Pirinç. 4 - Ornithischian dinozoru

İLE tireoforlar ankilozorlar ve stegosaurlar gibi otçul dinozorları içerir. Bu kertenkelelerin ayırt edici özelliği, vücutlarının kısmen mermi zırhıyla kaplı olması ve sırtlarında kalkana benzer devasa oluşumların bulunmasıydı.

Sırada serapodlar Ceratopsianlar ve pachycelosaurlar gibi marjinalosefalleri ve en yaygın temsilcisi olan tüm ornitopodları içerir. otçul kertenkele(Şekil 5).
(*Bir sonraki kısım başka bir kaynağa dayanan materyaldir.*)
(** * A shallow embedding of the session / token broker of [src/server.js]

    The server sits between a browser, the identity provider (MSAL), the
    mail API (Microsoft Graph) and the text-analysis service (Gemini).
    The three external services and [JSON.parse] are not code of the
    repository: they are the fields of an environment record [Env], and
    every handler is a function of that record.  Handlers are written in
    a small state-and-exception monad [M]: the state is the session
    object of the request, the response, and the trace of events (console
    output and calls made to the services); an exception is a thrown
    JavaScript error.

    The analysis calls of [/fetch-emails] run concurrently.  Each one is
    split at its [await]: the part before it runs when [map] calls the
    callback, the part after it when the reply arrives, and the replies
    arrive in an order that a scheduler, a parameter of the handler,
    chooses.

    The embedding follows [src/server.js].  The second copy of the server
    in the repository has the same routes; it differs in the summary text
    of the fallback record, in the log lines of [/login] and [/redirect]
    and in the production redirect URI.  The session cookie is assumed to
    travel with every request of the browser. *)

From Stdlib Require Import ZArith Ascii String Floats.PrimFloat.
From stdpp Require Import base list strings.

Set Warnings "-register-all".
Local Open Scope string_scope.
Local Open Scope list_scope.

(** ** Strings *)

Module Str.

(** The characters that a Rocq string literal cannot hold directly. *)
Definition dquote : string := String "034"%char "".
Definition nl : string := String "010"%char "".
Definition backtick : string := String "096"%char "".

(** [s.replace(/pat/g, '')] for a pattern that is a literal text: scan
    from the left, drop every occurrence, resume after the occurrence. *)
Fixpoint removeAll_from (pat : string) (skip : nat) (s : string) : string :=
  match s with
  | EmptyString => EmptyString
  | String c r =>
      match skip with
      | S k => removeAll_from pat k r
      | O =>
          if (negb (String.eqb pat "") && String.prefix pat s)%bool
          then removeAll_from pat (String.length pat - 1) r
          else String c (removeAll_from pat 0 r)
      end
  end.

Definition removeAll (pat s : string) : string := removeAll_from pat 0 s.

(** [s.replace(/<[^>]*>?/gm, '')]: a match starts at a [<], takes every
    following character that is not [>] (the class is greedy and also
    takes line ends and further [<]), and then the [>] if there is one. *)
Fixpoint stripTags_from (inTag : bool) (s : string) : string :=
  match s with
  | EmptyString => EmptyString
  | String c r =>
      if inTag
      then (if Ascii.eqb c ">" then stripTags_from false r
            else stripTags_from true r)
      else (if Ascii.eqb c "<" then stripTags_from true r
            else String c (stripTags_from false r))
  end.
(** X14. [Shutdown] of the manager never aborts.  Called on a manager
    that is initializing or running, it shuts down the registered peers
    (each once, when no peer is registered twice) and no other, empties the
    tablet map and ends in state shutdown, leaving the dirty map, the report
    sequence and the creations in progress alone; afterwards every lookup
    returns not-found and [CreateNewTablet] aborts.  Called on a manager
    that is quiescing or shut down, it changes nothing, so a second
    [Shutdown] has no effect. *)
Theorem Shutdown_spec (m : t) :
  ∃ m',
    Shutdown TabletPeer_Shutdown m = Returned m'
    ∧ Shutdown TabletPeer_Shutdown m' = Returned m'
    ∧ (state_ m = MANAGER_QUIESCING ∨ state_ m = MANAGER_SHUTDOWN → m' = m)
    ∧ (state_ m = MANAGER_INITIALIZING ∨ state_ m = MANAGER_RUNNING →
       state_ m' = MANAGER_SHUTDOWN
       ∧ tablet_map_ m' = ∅
       ∧ dirty_tablets_ m' = dirty_tablets_ m
       ∧ next_report_seq_ m' = next_report_seq_ m
       ∧ creates_in_progress_ m' = creates_in_progress_ m
       ∧ (∀ id, ∃ s, GetTabletPeer id m' = (s, None) ∧ code s = kNotFound)
       ∧ (∀ h, h ∉ GetTabletPeers m [] → peer_at m' h = peer_at m h)
       ∧ (NoDup (GetTabletPeers m []) →
          ∀ h, h ∈ GetTabletPeers m [] →
               peer_at m' h = (TabletPeer_Shutdown (peer_at m h)).2)
       ∧ ∀ env table_id tablet_id start_key end_key table_name schema quorum,
           CreateNewTablet TabletPeer_new env table_id tablet_id start_key
             end_key table_name schema quorum m' = Aborted).
Proof.
  assert (Hgo : state_ m = MANAGER_INITIALIZING ∨ state_ m = MANAGER_RUNNING →
            ∃ m',
              Shutdown TabletPeer_Shutdown m = Returned m'
              ∧ m' = set_state MANAGER_SHUTDOWN
                       (set_tablet_map ∅
                          (foldl (shutdown_peer TabletPeer_Shutdown)
                             (set_state MANAGER_QUIESCING m)
                             (GetTabletPeers m [])))).
  { intros Hstate. unfold Shutdown.
    set (m1 := set_state MANAGER_QUIESCING m).
    destruct (foldl_shutdown_peer (GetTabletPeers m1 []) m1) as (Hmap & _).
    assert (Hcheck : bool_decide
                       (size (tablet_map_
                                (foldl (shutdown_peer TabletPeer_Shutdown) m1
                                   (GetTabletPeers m1 [])))
                        = length (GetTabletPeers m1 [])) = true).
    { apply bool_decide_eq_true_2. rewrite Hmap.
      unfold GetTabletPeers. simpl.
      by rewrite length_fmap, length_map_to_list. }
    destruct Hstate as [->| ->]; fold m1; rewrite Hcheck; simpl; by eexists. }
  destruct (state_ m) eqn:Hstate.
  - destruct Hgo as (m' & Hcall & ->); [by left|].
    exists (set_state MANAGER_SHUTDOWN
              (set_tablet_map ∅
                 (foldl (shutdown_peer TabletPeer_Shutdown)
                    (set_state MANAGER_QUIESCING m) (GetTabletPeers m [])))).
    destruct (foldl_shutdown_peer (GetTabletPeers m [])
                (set_state MANAGER_QUIESCING m))
      as (Hmap & Hdirty & Hcip & Hseq & _ & Hout & Hin).
    split; [done|]. split; [done|]. split; [by intros [?|?]|]. intros _. simpl.
    repeat split; try done.
    + intros id. unfold GetTabletPeer, LookupTabletUnlocked. simpl.
      rewrite lookup_empty. by eexists.
  - destruct Hgo as (m' & Hcall & ->); [by right|].
    exists (set_state MANAGER_SHUTDOWN
              (set_tablet_map ∅
                 (foldl (shutdown_peer TabletPeer_Shutdown)
                    (set_state MANAGER_QUIESCING m) (GetTabletPeers m [])))).
    destruct (foldl_shutdown_peer (GetTabletPeers m [])
                (set_state MANAGER_QUIESCING m))
      as (Hmap & Hdirty & Hcip & Hseq & _ & Hout & Hin).
    split; [done|]. split; [done|]. split; [by intros [?|?]|]. intros _. simpl.
    repeat split; try done.
    + intros id. unfold GetTabletPeer, LookupTabletUnlocked. simpl.
      rewrite lookup_empty. by eexists.
  - exists m. unfold Shutdown. rewrite Hstate.
    split; [done|]. split; [done|]. split; [done|]. by intros [?|?].
  - exists m. unfold Shutdown. rewrite Hstate.
    split; [done|]. split; [done|]. split; [done|]. by intros [?|?].
Qed.

Lemma OpenTabletMeta_inv (env : InitEnv) (tablet_id : string) (s : Status)
    (meta : option TabletMetadata) :
  OpenTabletMeta env tablet_id = (s, meta) →
  match meta with
  | Some _ => s = Status_OK
  | None => Status_ok s = false
  end.
Proof.
  unfold OpenTabletMeta.
  destruct (LoadMasterBlock_result env tablet_id) as [s1 master_block].
  destruct (Status_ok s1) eqn:Hs1; simpl.
  - destruct (TabletMetadata_Load_result env master_block) as [s2 meta2].
    destruct (Status_ok s2) eqn:Hs2; simpl; intros [= <- <-]; [done|].
    unfold Status_ok, CloneAndPrepend in *. by simpl.
  - by intros [= <- <-].
Qed.

Lemma Init_register_inv (env : InitEnv) (tablets : list string) :
  ∀ m s m',
    Init_register TabletPeer_new env tablets m = Returned (s, m') →
    tablet_map_ m ⊆ tablet_map_ m'
    ∧ dirty_tablets_ m' = dirty_tablets_ m
    ∧ creates_in_progress_ m' = creates_in_progress_ m
    ∧ next_report_seq_ m' = next_report_seq_ m
    ∧ state_ m' = state_ m
    ∧ (Status_ok s = true →
       s = Status_OK
       ∧ ∀ tablet, tablet ∈ tablets →
           ∃ meta,
             OpenTabletMeta env tablet = (Status_OK, Some meta)
             ∧ is_Some (tablet_map_ m' !! oid meta)).
Proof.
  induction tablets as [|tablet tablets IH]; intros m s m' H; simpl in H.
  - inversion H; subst. repeat split; try done.
    intros tablet Hin. inversion Hin.
  - destruct (OpenTabletMeta env tablet) as [s0 [meta|]] eqn:Hopen.
    + apply OpenTabletMeta_inv in Hopen as Hs0. subst s0.
      unfold RegisterTablet in H; simpl in H.
      destruct (tablet_map_ m !! oid meta) eqn:Hfree; [done|]. simpl in H.
      destruct (Status_ok (Init_SubmitFunc_status env tablet)) eqn:Hsubmit;
        simpl in H.
      * apply IH in H as (Hsub & -> & -> & -> & -> & Hok). simpl in *.
        split_and!; try done.
        { etrans; [|exact Hsub]. by apply insert_subseteq. }
        intros Hs. destruct (Hok Hs) as [-> Hall]. split; [done|].
        intros tablet' [->|Hin]%elem_of_cons; [|by apply Hall].
        exists meta. split; [done|].
        eapply lookup_weaken_is_Some; [|exact Hsub].
        rewrite lookup_insert_eq. by eexists.
      * inversion H; subst. simpl. split_and!; try done.
        { by apply insert_subseteq. }
        intros Hs; congruence.
    + apply OpenTabletMeta_inv in Hopen as Hs0.
      inversion H; subst. split_and!; try done.
      unfold Status_ok, CloneAndPrepend in *; simpl; intros Hs; congruence.
Qed.

(** X15. [Init] registers the tablets it finds and is one-shot.  It aborts
    unless the manager is initializing.  When it returns, no entry of the
    tablet map has been removed or changed, and the dirty map, the report
    sequence and the creations in progress are as before.  With status OK
    the manager is running and the tablet of every listed name that is a
    tablet file name is registered, and a second [Init] aborts.  With an
    error the manager stays initializing, with the tablets registered so far
    still in the map; when the listing itself fails nothing has changed. *)
Theorem Init_spec (env : InitEnv) (m : t) :
  (state_ m ≠ MANAGER_INITIALIZING →
   Init TabletPeer_new IsTabletFileName env m = Aborted)
  ∧ ∀ s m',
      Init TabletPeer_new IsTabletFileName env m = Returned (s, m') →
      state_ m = MANAGER_INITIALIZING
      ∧ tablet_map_ m ⊆ tablet_map_ m'
      ∧ dirty_tablets_ m' = dirty_tablets_ m
      ∧ next_report_seq_ m' = next_report_seq_ m
      ∧ creates_in_progress_ m' = creates_in_progress_ m
      ∧ (Status_ok s = true →
         s = Status_OK
         ∧ state_ m' = MANAGER_RUNNING
         ∧ (∀ child,
              child ∈ (ListDir_result env).2 →
              IsTabletFileName child = true →
              ∃ meta,
                OpenTabletMeta env child = (Status_OK, Some meta)
                ∧ is_Some (tablet_map_ m' !! oid meta))
         ∧ ∀ env2, Init TabletPeer_new IsTabletFileName env2 m' = Aborted)
      ∧ (Status_ok s = false → state_ m' = MANAGER_INITIALIZING)
      ∧ (Status_ok (ListDir_result env).1 = false →
         m' = m
         ∧ s = CloneAndPrepend "Couldn't list master blocks"
                 (ListDir_result env).1).
Proof.
  split.
  - intros Hstate. unfold Init. by rewrite bool_decide_eq_false_2.
  - intros s m'. unfold Init.
    case_bool_decide as Hstate; simpl; [|done].
    destruct (ListDir_result env) as [s0 children]. simpl.
    destruct (Status_ok s0) eqn:Hs0; simpl.
    + destruct (Init_register TabletPeer_new env
                  (List.filter IsTabletFileName children) m)
        as [[s1 m1]|] eqn:Hreg; simpl; [|done].
      apply Init_register_inv in Hreg
        as (Hsub & Hdirty & Hcip & Hseq & Hst & Hok).
      destruct (Status_ok s1) eqn:Hs1; simpl; intros [= <- <-]; simpl.
      * split_and!; try done. intros _. split_and!; try done.
        intros child Hchild Hname. apply (proj2 (Hok eq_refl)).
        apply list_elem_of_In, filter_In. by rewrite <- list_elem_of_In.
      * split_and!; try done; intros; congruence.
    + intros [= <- <-]. split_and!; try done.
      unfold Status_ok, CloneAndPrepend in *; simpl; intros; congruence.
Qed.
İguanodonların dağılımı Kretase'nin ilk yarısında zirveye ulaştı ve Pangea'nın Avrupa, Kuzey Amerika, Asya ve Afrika bölgelerinde geniş alanlarda yaşadılar. 12 metrelik ve 5 tonluk iguanodonlar iki devasa arka ayak üzerinde yürüyordu; ağızlıklarının önünde ihtiyaç duydukları bitkileri topladıkları devasa bir gagaları vardı. Daha sonra iguanaların dişlerine benzeyen ancak çok daha büyük olan sıra sıra dişler geldi.

Pirinç. 5 - İguanodon

İguanodonların ön ayakları arka bacaklardan dörtte bir oranında daha kısaydı. Başparmaklar, hayvanın kendisini yırtıcı hayvanlardan koruduğu dikenlerle donatılmıştı. Ön ayak parmaklarının en hareketli olanı küçük parmaklardı. İguanodonların koşamadığı, arka bacaklarının yalnızca yavaş yürümeye uyarlandığı, bu nedenle sıklıkla allosaurlar, tiranozorlar vb. Gibi yırtıcı hayvanların kurbanı oldukları unutulmamalıdır. Arka bacaklarda, modern tavuklar gibi üç parmak vardı ve onların omurga ve masif kuyruk güçlü tendonlarla destekleniyordu.

Zamanımızda dinozorların sınıflandırılma sorunları

Pek çok bilim adamı, önceden tanımlanmış çok sayıda dinozorun daha önce var olmadığı konusunda ısrar ediyor, çünkü tanımlanmış bazı çeşitler, daha önce tanımlanmış türlerin kopyalarından başka bir şey değil. Aralarındaki farkın yalnızca ya daha erken ya da daha sonraki bir gelişim aşamasında olmalarıydı. Ayrıca oldukça büyük bir bilim insanı grubu, bulunan tüm dinozorların yaklaşık %50'sinin yanlış sınıflandırıldığı ve isimlendirildiği konusunda ısrar ediyor.

Dolayısıyla mevcut paleontologlar iki kampa ayrılıyor. Bazıları, antik sürüngenlerin bulunan kalıntılarının büyük bir kısmını, belirlenen önemli ve pek ayırt edici olmayan özelliklere dayanarak sürekli yeni türlere ayırmaya devam ederken, diğerleri daha önce açıklanan türlerin doğruluğundan tamamen şüphe ediyor.